Calculated maximum flash temperature as a function of slide-roll-ratio for rolling/sliding ball-on-disc contact at 30N load and 3 m/s entrainment speed (ball and flat show almost identical flash temperatures)

6 Conclusions

A Frequency Domain Thermoreflectance (FDTR) method has been used to measure the thermal conductivity of a range of materials of tribological interest as well as two reference materials. This method has four advantages over more conventional methods of measuring the thermal conductivity of solids for application to tribology.

  1. i.

    It measures the near-surface thermal conductivity rather than that of the bulk material.
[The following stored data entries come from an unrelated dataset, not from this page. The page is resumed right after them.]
(* ===== verification/SocketThreads.v ===== *)
(** * socket-tracer: the probes of several threads

    The entry probe of a system call keeps its arguments in an [ACTIVE_*] map
    under the thread's [pid_tgid] until the return probe of the same thread takes
    them out ([socket-tracer-ebpf/src/kprobes/*.rs]).  Between the two any number
    of probes of other threads run.  What a thread has pending is changed by its
    own probes only, so a return probe finds what its entry probe stored; and for
    every return probe it is fixed when it leaves the arguments behind. *)
From S2P Require Import Prelude RustStd Bpf SocketData SocketTracer SocketProbes SocketProps.
From stdpp Require Import base gmap strings list relations.
From Stdlib Require Import ZArith Lia.

Local Open Scope Z_scope.

(** ** What threads have pending *)

(** The maps of pending arguments. *)
Definition actives (s : Maps) :=
  (ACTIVE_ACCEPT_MAP s, ACTIVE_CONNECT_MAP s, ACTIVE_WRITE_MAP s, ACTIVE_READ_MAP s,
   ACTIVE_SENDFILE_MAP s, ACTIVE_CLOSE_MAP s).

(** The arguments pending for one thread. *)
Record Pending := {
  p_accept : option AcceptArgs;
  p_connect : option ConnectArgs;
  p_write : option DataArgs;
  p_read : option DataArgs;
  p_sendfile : option SendfileArgs;
  p_close : option CloseArgs }.

Definition pending (key : Z) (s : Maps) : Pending := {|
  p_accept := ACTIVE_ACCEPT_MAP s !! key;
  p_connect := ACTIVE_CONNECT_MAP s !! key;
  p_write := ACTIVE_WRITE_MAP s !! key;
  p_read := ACTIVE_READ_MAP s !! key;
  p_sendfile := ACTIVE_SENDFILE_MAP s !! key;
  p_close := ACTIVE_CLOSE_MAP s !! key |}.

(** A probe of another thread, or a change of the controls by user space. *)
Inductive other_step {B : SocketMaps} (key : Z) : Maps → Maps → Prop :=
  | other_probe k p ctx s : current_pid_tgid k ≠ key → other_step key s (run_probe k p ctx s).2
  | other_control cm cv cd s : other_step key s (set_controls cm cv cd s).

(** The walk through a probe, by the shape of what comes next. *)
Ltac walk :=
  repeat match goal with
  | |- stable _ (_ ≫= _) => apply stable_bind; [apply _| |intros ?]
  | |- stable _ (attempt _) => apply stable_attempt
  | |- stable _ (mret _) => apply stable_ret; apply _
  | |- stable _ (throw _) => apply stable_throw; apply _
  | |- stable _ (lift _) => apply stable_lift; apply _
  | |- stable _ (gets _) => apply stable_gets; apply _
  | |- stable _ (if ?b then _ else _) => destruct b
  | |- stable _ (match ?x with _ => _ end) => destruct x
  | |- stable _ (let '_ := ?x in _) => destruct x
  | |- _ => solve [eauto with rust_pres]
  end.

(** The probes down to map operations and the library. *)
Ltac unfold_probes :=
  unfold try_entry_accept, try_ret_accept, try_entry_accept4, try_ret_accept4, try_entry_connect,
    try_ret_connect, try_entry_close, try_ret_close, try_entry_read, try_ret_read,
    try_entry_write, try_ret_write, try_entry_recv, try_ret_recv, try_entry_send,
    try_ret_send, try_entry_recvfrom, try_ret_recvfrom, try_entry_sendto, try_ret_sendto,
    try_entry_readv, try_ret_readv, try_entry_writev, try_ret_writev, try_entry_recvmsg,
    try_ret_recvmsg, try_entry_sendmsg, try_ret_sendmsg, try_entry_recvmmsg,
    try_ret_recvmmsg, try_entry_sendmmsg, try_ret_sendmmsg, try_entry_sendfile,
    try_ret_sendfile, try_ret_sock_alloc, try_entry_security_socket_sendmsg,
    try_entry_security_socket_recvmsg, process_syscall_data, process_syscall_data_vecs,
    accept_get, connect_get, write_get, read_get, sendfile_get, close_get.

(** ** The library does not touch pending arguments *)

Section library.
Context {B : SocketMaps} (k : Kernel).
Notation kept := (same actives).

Lemma now_kept : stable kept (now k).
Proof. by intros s. Qed.
Lemma update_inner_kept f : stable kept (update_inner f).
Proof. by intros s. Qed.
Lemma control_output_kept e : stable kept (control_output e).
Proof. by intros s. Qed.
Lemma stats_output_kept e : stable kept (stats_output e).
Proof. by intros s. Qed.
Lemma data_output_kept n : stable kept (data_output n).
Proof. intros s. unfold state_of, data_output, modify. simpl. by destruct (SOCKET_DATA_EVENT_BUFFER s). Qed.
Lemma read_msg_kept b n : stable kept (read_msg k b n).
Proof. intros s. unfold state_of, read_msg. by destruct (read_user_buf k b n). Qed.
Lemma conn_info_insert_kept key c : stable kept (conn_info_insert key c).
Proof. intros s. unfold state_of, conn_info_insert, map_insert_op. by destruct (bpf_update _ key c). Qed.
Lemma conn_info_remove_kept key : stable kept (conn_info_remove key).
Proof. intros s. unfold state_of, conn_info_remove, map_remove_op. by destruct (bpf_delete _ key). Qed.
The former has greater relevance than the latter to flash temperature rise during sliding since flash temperature rises occur within the near-surface

  2. ii.

    It measures the thermal conductivity of the surfaces of bodies with complex shapes as present in finished engineering components, including ball bearings, without requiring special samples to be cut from the material of interest

  3. iii.

    It is able to map the thermal conductivity across a surface and thus provide insights into how this varies spatially for composite materials

  4. iv.

    Although not tested in the current study FDTR can also measure the thermal conductivity of coated and surface-treated components such as case-carburised ones, which is not possible using bulk measurement methods.

For the reference materials studied (silicon and germanium) the measured thermal conductivity values are very close to literature values. The values measured for tungsten carbide lie within the wide range of literature values available and reflect the composite nature of the powder forged material used in most engineering applications.

Both samples of AISI 52100 steel tested show thermal conductivity of 21 W/mK, which is less than half the value normally provided in the literature. This difference means that flash temperature rises are currently being under-predicted in sliding and rolling-sliding contacts by about 50%. From bulk thermal conductivity measurements on AISI 52100 specimens of different hardness it appears that the value of 46 W/mK generally cited in the literature is based on measurement of annealed 52100 steel specimens and that through-hardening to produce useful bearing components results in a large drop in thermal conductivity. As well as being important in the context of tribological contacts, this finding also has important implications on heat flow in transmissions, with consequent effects on overall performance.